Monday, August 8, 2011

Ranch Hands Review


Ranch Hands    
Author: S.L. Danielson
Publisher: S.L. Danielson
American release date: July 19, 2010
Format/Genre/Length: Novel/M/M Romance/167 pages  (also available in e-book)
Publisher/Industry Age Rating: NR (my suggestion is Older Teens and up)
Overall Personal Rating: ☆☆☆☆

Sid Rosen’s in a world of trouble. The farm is mortgaged to the hilt thanks to the gambling habits of his late father, and the payments are six months overdue. A terrible drought has more than taken its toll on everyone, and Sid is a desperate man. He can’t work the farm alone, and he can’t afford to hire anyone. Catch 22—what’s a guy to do?

Synopsis:

Sid lives alone on the ranch, with only his dog for company, and has ever since his last lover took off for parts unknown a year before, without a word or a note of good-bye. Forced into the only solution that he can see, Sid places an ad for a live-in ranch hand, whose only recompense will be room and board: it’s all that he can afford. Not surprisingly, he doesn’t receive any takers, until Roger Laramie spots Sid’s ad and calls.

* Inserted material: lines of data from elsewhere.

Definition rag_image_graph (processes : store) : ColorGraph.t :=
  fold_left
    (fun G '(process, d) =>
       ColorGraph.add_edge process (requests d)
         (ColorGraph.add_edge (holds d) process
            (ColorGraph.add_node (requests d) emerald
               (ColorGraph.add_node (holds d) emerald
                  (ColorGraph.add_node process indigo G)))))
    (Dict.items processes) ColorGraph.empty.

(** [[G.nodes[node]['color'] for node in G.nodes]] *)
Fixpoint node_colors (ns : list (string * option string)) : M (list string) :=
  match ns with
  | [] => ret []
  | (_, Some color) :: ns' =>
      colors <- node_colors ns' ;; ret (color :: colors)
  | (_, None) :: _ => raise (KeyError "color")
  end.

(** The figure, the layout, the drawing and its encoding as a base-64 PNG
    are the plotting library's: [draw] stands for them, and like them it
    returns the image or raises (the drawing rejects some labels). *)

Section Visualize.

Variable draw : ColorGraph.t -> list string -> result string.

Definition call_draw (G : ColorGraph.t) (colors : list string) : M string :=
  fun s => (draw G colors, s).

Definition generate_rag_image : M string :=
  processes <- get_processes ;;
  let G := rag_image_graph processes in
  colors <- node_colors (ColorGraph.nodes G) ;;
  call_draw G colors.

Definition visualize : M response :=
  processes <- get_processes ;;
  if Dict.is_empty processes then
    ret (mkResponse [("error", JStr "No processes to visualize")] 400)
  else
    image <- generate_rag_image ;;
    ret (jsonify [("image", JStr image)]).

End Visualize.

(** ** The request as it arrives

    [handle_processes] and [chat] above are the handlers once
    [request.get_json()] has returned a JSON object. The handlers of the
    source start one step earlier: [request.get_json()] returns whatever
    JSON the body holds, or raises, and [data.get] raises [AttributeError]
    on a value that is no object (a list, a string, a number, a boolean,
    [None]); [type_name] is the Python type of that value. A request
    without a JSON body is [Unparsed] or [Parsed (JOther "NoneType")],
    as the framework's version has it. *)

Inductive json_value : Type :=
| JObject (data : request_json)
| JOther (type_name : string).

Inductive json_body : Type :=
| Parsed (v : json_value)
| Unparsed (e : exn).

Definition request_get_json (body : json_body) : M json_value :=
  match body with
  | Parsed v => ret v
  | Unparsed e => raise e
  end.

Definition no_attribute_get (type_name : string) : exn :=
  AttributeError ("'" ++ type_name ++ "' object has no attribute 'get'").

Definition py_get (data : json_value) (k : string) : M (option string) :=
  match data with
  | JObject d => ret (Dict.get k d)
  | JOther type_name => raise (no_attribute_get type_name)
  end.

Definition handle_processes_request (method : http_method) (body : json_body)
  : M response :=
  match method with
  | POST =>
      data <- request_get_json body ;;
      process_name <- py_get data "process_name" ;;
      holds <- py_get data "holds_resource" ;;
      requests <- py_get data "requests_resource" ;;
      if negb (py_all [process_name; holds; requests]) then
        ret (mkResponse [("error", JStr "All fields are required")] 400)
      else
        match process_name, holds, requests with
        | Some process_name, Some holds, Some requests =>
            setitem process_name (mkDetails holds requests) ;;;
            ret (jsonify [("success", JBool true);
                          ("process", JStr process_name)])
        | _, _, _ =>
            (* not reached: a missing field makes [py_all] false *)
            ret (mkResponse [("error", JStr "All fields are required")] 400)
        end
  | DELETE =>
      put_processes Dict.empty ;;;
      ret (jsonify [("success", JBool true)])
  | GET =>
      processes <- get_processes ;;
      ret (jsonify [("processes", JProcesses processes)])
  end.

Section ChatRequest.

Variable json_dumps : store -> string.
Variable generate_content : string -> result string.

Definition chat_request (body : json_body) : M response :=
  try_except
    (data <- request_get_json body ;;
     got <- py_get data "message" ;;
     let user_message := match got with Some m => m | None => "" end in
     if negb (truthy (Some user_message)) then
       ret (mkResponse [("error", JStr "Message is required")] 400)
     else
       processes <- get_processes ;;
       let prompt := prompt_of json_dumps processes user_message in
       text <- call_model generate_content prompt ;;
       ret (jsonify [("response", JStr text)]))
    (fun e =>
       ret (mkResponse [("error", JStr (str_of_exn e));
                        ("fallback", JStr fallback)] 500)).

End ChatRequest.

(** ** The routes

    One request to one of the [/api] routes, and a run of requests against
    the table. An exception that escapes a handler is answered by the
    framework, and the next request is served on the table as it is. *)

Inductive request : Type :=
| ReqProcesses (method : http_method) (body : json_body)
| ReqDetect
| ReqVisualize
| ReqResolve
| ReqChat (body : json_body).

Section Routes.

Variable json_dumps : store -> string.
Variable generate_content : string -> result string.
Variable draw : ColorGraph.t -> list string -> result string.

Definition route (r : request) : M response :=
  match r with
  | ReqProcesses method body => handle_processes_request method body
  | ReqDetect => detect
  | ReqVisualize => visualize draw
  | ReqResolve => resolve
  | ReqChat body => chat_request json_dumps generate_content body
  end.

Fixpoint serve (rs : list request) (s : store)
  : list (result response) * store :=
  match rs with
  | [] => ([], s)
  | r :: rs' =>
      let (out, s1) := route r s in
      let (outs, s2) := serve rs' s1 in
      (out :: outs, s2)
  end.

End Routes.

(** * Vocabulary of the properties *)

(** ** Graphs: edges, walks *)

Module GraphSpec.
Import DiGraph.

(** Both ends of every edge are nodes. *)
Definition closed (g : t) : Prop :=
  forall u v, In (u, v) (edges g) -> In u (nodes g) /\ In v (nodes g).

Definition edge_of (g : t) (u v : string) : Prop := In (u, v) (edges g).

(** Each node of [l] has an edge to the next one. *)
Fixpoint walk_on (g : t) (l : list string) : Prop :=
  match l with
  | a :: (b :: _) as rest => edge_of g a b /\ walk_on g rest
  | _ => True
  end.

Roger and his own dog join Sid at the ranch, and the two men start working to salvage the farm. Roger’s a hard worker, but the trouble is, he’s also more than a pretty face—he has ideas about how to bring the ranch back to life. Sid resents his ideas, and resents being told what to do with his land, so they butt heads. But with time comes wisdom, and the two form a partnership—in more ways than one—working together to bring the ranch to fruition once more.

A loud-mouthed slutty town drunk, the hardships inherent in farming, unwelcome blasts from the past as well as the trials of beginning a relationship where trust is essential but also hard to give push Sid and Roger to the limits. Will they work past their issues, or will they succumb to them, and the ranch as well?



Commentary:

Ranch Hands is a love story, but it’s also a story about survival, and doing what you have to do to get by. Nothing comes easy, and everything has a price. S.L. Danielson draws her characters in broad strokes. She isn’t one for details, more of a cut-to-the-chase kind of writer. So if you’re looking for finesse, or subtlety, don’t look here. But if you like a story that gets to the heart of the matter, and doesn’t waste time with getting there, you’ll like her style.
Sid and Roger could be any other two people in love. Love stories are universal, and it doesn’t matter what gender the couple involved is, whether two men, two women, or a man and a woman. It’s what’s in the heart that counts. S.L. shows us what is in the hearts and minds of Sid and Roger; by the end of the book we feel as if we’ve come to know and like them, and you’ll find yourself cheering them on through all the difficult times and difficult people.

I give this 4.5 s.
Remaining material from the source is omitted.